The P[8]G9 strain 02TW498 with RNA pattern c was closely related to a Hungarian strain, BP785/00 from 2000, in both the VP7 and VP4 genes; however, it was similar to local G3 strain 99TW1832 in both the VP2 and VP3 genes. The possibility of 02TW498 derived from reassortment needs further comparison with BP785/00 in more genes. Only one P[4]G9 strain (02TW569) was recovered in this study. P[4]G9 strains have also been reported in Thailand, Ghana, Brazil, and Australia (1, 2, 20, 41). The rotavirus with the combination of short electropherotype and subgroup II usually reflects a strain resulting from genetic reassortment (32). The result that 02TW569 was closely related to local P[4]G2 strains in the VP4, VP2, and VP3 genes also implied that the strain had possibly evolved by genetic reassortment.
The partial VP3 gene of P[8]G9 strain 01TW591 varied somewhat from that of the other Taiwanese P[8]G9 strains. The variations might be derived from reassortment between different strains or accumulation of point mutations through time. The virus strains showed measurable diversity in different genes, which might imply that G9 rotaviruses had been in the community for some time before being detected.
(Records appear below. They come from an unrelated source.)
(** X3. Bounds on the work of one call, in every build and state:
    terminate calls at least one hook and at most one per optional
    feature built in plus one; pre_transmission, tx_failed and tx_started
    call at most two hooks, each at most as many as the build has of the
    two features concerned; the notification channels call exactly as
    many hooks as the build has of the features concerned
    (transmission_ready exactly one). *)
Theorem calls_per_dispatch (w : world) :
  calls_between 1 (features_enabled cfg + 1)
    (nrf_802154_core_hooks_terminate E cfg term_lvl req_orig w) /\
  calls_between 0
    (flag (NRF_802154_CSMA_CA_ENABLED cfg) + flag (NRF_802154_IFS_ENABLED cfg))
    (nrf_802154_core_hooks_pre_transmission E cfg p_frame cca notify_function w) /\
  calls_between 1 1
    (nrf_802154_core_hooks_transmission_ready E cfg p_frame ready w) /\
  calls_between
    (flag (NRF_802154_ACK_TIMEOUT_ENABLED cfg) + flag (NRF_802154_IFS_ENABLED cfg))
    (flag (NRF_802154_ACK_TIMEOUT_ENABLED cfg) + flag (NRF_802154_IFS_ENABLED cfg))
    (nrf_802154_core_hooks_transmitted E cfg p_frame w) /\
  calls_between 0
    (flag (NRF_802154_CSMA_CA_ENABLED cfg) +
     flag (NRF_802154_ACK_TIMEOUT_ENABLED cfg))
    (nrf_802154_core_hooks_tx_failed E cfg p_frame error w) /\
  calls_between 0
    (flag (NRF_802154_CSMA_CA_ENABLED cfg) +
     flag (NRF_802154_ACK_TIMEOUT_ENABLED cfg))
    (nrf_802154_core_hooks_tx_started E cfg p_frame w) /\
  calls_between
    (flag (NRF_802154_DELAYED_TRX_ENABLED cfg))
    (flag (NRF_802154_DELAYED_TRX_ENABLED cfg))
    (nrf_802154_core_hooks_rx_started E cfg p_frame w) /\
  calls_between
    (flag (NRF_802154_ACK_TIMEOUT_ENABLED cfg))
    (flag (NRF_802154_ACK_TIMEOUT_ENABLED cfg))
    (nrf_802154_core_hooks_rx_ack_started E cfg w) /\
  calls_between
    (flag (NRF_802154_CSMA_CA_ENABLED cfg))
    (flag (NRF_802154_CSMA_CA_ENABLED cfg))
    (nrf_802154_core_hooks_prio_changed E cfg old_prio new_prio w).
Proof.
  conjuncts.
  - eapply veto_calls_between; [apply terminate_chain | |].
    + each_config cfg; cbn; lia.
    + right. split; [reflexivity|]. each_config cfg; discriminate.
  - eapply veto_calls_between; [apply pre_transmission_chain | | now left].
    each_config cfg; cbn; lia.
  - eapply notify_calls_exactly; [apply transmission_ready_fan_out|].
    reflexivity.
  - eapply notify_calls_exactly; [apply transmitted_fan_out|].
    each_config cfg; reflexivity.
  - eapply veto_calls_between; [apply tx_failed_chain | | now left].
    each_config cfg; cbn; lia.
  - eapply veto_calls_between; [apply tx_started_chain | | now left].
    each_config cfg; cbn; lia.
  - eapply notify_calls_exactly; [apply rx_started_fan_out|].
    each_config cfg; reflexivity.
  - eapply notify_calls_exactly; [apply rx_ack_started_fan_out|].
    each_config cfg; reflexivity.
  - eapply notify_calls_exactly; [apply prio_changed_fan_out|].
    each_config cfg; reflexivity.
Qed.

(** X4. The three channels with a single optional hook: rx_started calls
    [nrf_802154_delayed_trx_rx_started_hook] once when delayed TRX is
    built in and does nothing otherwise; rx_ack_started does the same with
    [nrf_802154_ack_timeout_rx_ack_started_hook] and the ACK timeout flag,
    prio_changed with [nrf_802154_csma_ca_prio_changed_hook] and the
    CSMA/CA flag; the other flags make no difference. *)
Theorem single_hook_notifications (w : world) :
  nrf_802154_core_hooks_rx_started E cfg p_frame w =
    (if NRF_802154_DELAYED_TRX_ENABLED cfg then
       Done (mk_run tt
               (rx_started_fn E nrf_802154_delayed_trx_rx_started_hook p_frame w)
               [mk_call nrf_802154_delayed_trx_rx_started_hook p_frame tt])
     else Done (mk_run tt w [])) /\
  nrf_802154_core_hooks_rx_ack_started E cfg w =
    (if NRF_802154_ACK_TIMEOUT_ENABLED cfg then
       Done (mk_run tt
               (rx_ack_started_fn E nrf_802154_ack_timeout_rx_ack_started_hook w)
               [mk_call nrf_802154_ack_timeout_rx_ack_started_hook tt tt])
     else Done (mk_run tt w [])) /\
  nrf_802154_core_hooks_prio_changed E cfg old_prio new_prio w =
    (if NRF_802154_CSMA_CA_ENABLED cfg then
       Done (mk_run tt
               (prio_changed_fn E nrf_802154_csma_ca_prio_changed_hook
                  old_prio new_prio w)
               [mk_call nrf_802154_csma_ca_prio_changed_hook
                        (old_prio, new_prio) tt])
     else Done (mk_run tt w [])).
Proof.
  each_config cfg; conjuncts; reflexivity.
Qed.

(** X5. A granted termination is unanimous: when terminate returns
    [true], the abort hook of every module built in was called, each once
    and in table order, every one returned [true], the number of calls is
    the number of optional features built in plus one, and the last call
    is [nrf_802154_tx_timeout_abort] with the arguments of the entry
    point. *)
Theorem terminate_granted_unanimously (w : world)
    (r : run world abort_hook (nrf_802154_term_t * req_originator_t) bool) :
  nrf_802154_core_hooks_terminate E cfg term_lvl req_orig w = Done r ->
  run_result r = true ->
  hooks_called r = candidates (m_abort_hooks cfg) /\
  Forall (fun e => ev_ret e = true) (run_calls r) /\
  length (run_calls r) = (features_enabled cfg + 1)%nat /\
  exists front,
    run_calls r =
    front ++ [mk_call nrf_802154_tx_timeout_abort (term_lvl, req_orig) true].
Proof.
  rewrite terminate_chain. intros [= <-] Hgranted.
  set (r := and_chain (term_lvl, req_orig) (abort_invoke E)
              (candidates (m_abort_hooks cfg)) true w) in *.
  pose proof (and_chain_args (term_lvl, req_orig) (abort_invoke E)
                (candidates (m_abort_hooks cfg)) true w) as Hargs.
  apply and_chain_true in Hgranted. destruct Hgranted as [Hhooks Hall].
  fold r in Hhooks, Hall, Hargs.
  split; [exact Hhooks|]. split; [exact Hall|]. split.
  - rewrite <- (length_map ev_hook). fold (hooks_called r). rewrite Hhooks.
    each_config cfg; reflexivity.
  - assert (Hlast : exists front,
               candidates (m_abort_hooks cfg) =
               front ++ [nrf_802154_tx_timeout_abort])
      by (exists (removelast (candidates (m_abort_hooks cfg)));
          each_config cfg; reflexivity).
    destruct Hlast as [hooks_front Hlast].
    unfold hooks_called in Hhooks. rewrite Hlast in Hhooks.
    apply map_eq_app in Hhooks.
    destruct Hhooks as (front & tail & Hcalls & _ & Htail).
    destruct tail as [|e [|e' tail]]; try discriminate Htail.
    exists front. rewrite Hcalls. f_equal. f_equal.
    unfold passes_args in Hargs. rewrite Hcalls in Hargs, Hall.
    apply Forall_app in Hargs, Hall.
    destruct Hargs as [_ Hargs], Hall as [_ Hall].
    inversion Hargs; subst. inversion Hall; subst.
    destruct e as [h args ret]. cbn in *.
    injection Htail as ->. subst. reflexivity.
Qed.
The 95H115 strain isolated from neighboring Japan in 1995, 5 years before the detection of G9 rotavirus in Taiwan, was closely related to Taiwanese G9 strains in both the VP7 and VP4 genes. In comparison, the United Kingdom strain 480-97 from 1997 was closely related to the major Taiwanese G9 strains in the VP4 gene, but less closely related in the VP7 gene. Therefore, 95H115 appeared to be the possible parental strain of some of the 11 genes. In addition to 95H115, 480-97, and a Hungarian strain, BP785/00, it would be interesting to find other possible parental G9 rotaviruses. The G9 strains, Thailand strain CMH328 and Australian strain MG9-06, detected in 2000 to 2001, Brazilian strain R160 from 1997, United States strain 1205 from 1996 to 1997, and Malawi strain MW69 from 1997, were closely related to Taiwanese strains in the VP7 gene. The relationships with Taiwanese G9 strains were intriguing and need further clarification, but unfortunately, no VP4, VP2, or VP3 gene sequences were available in GenBank for comparison.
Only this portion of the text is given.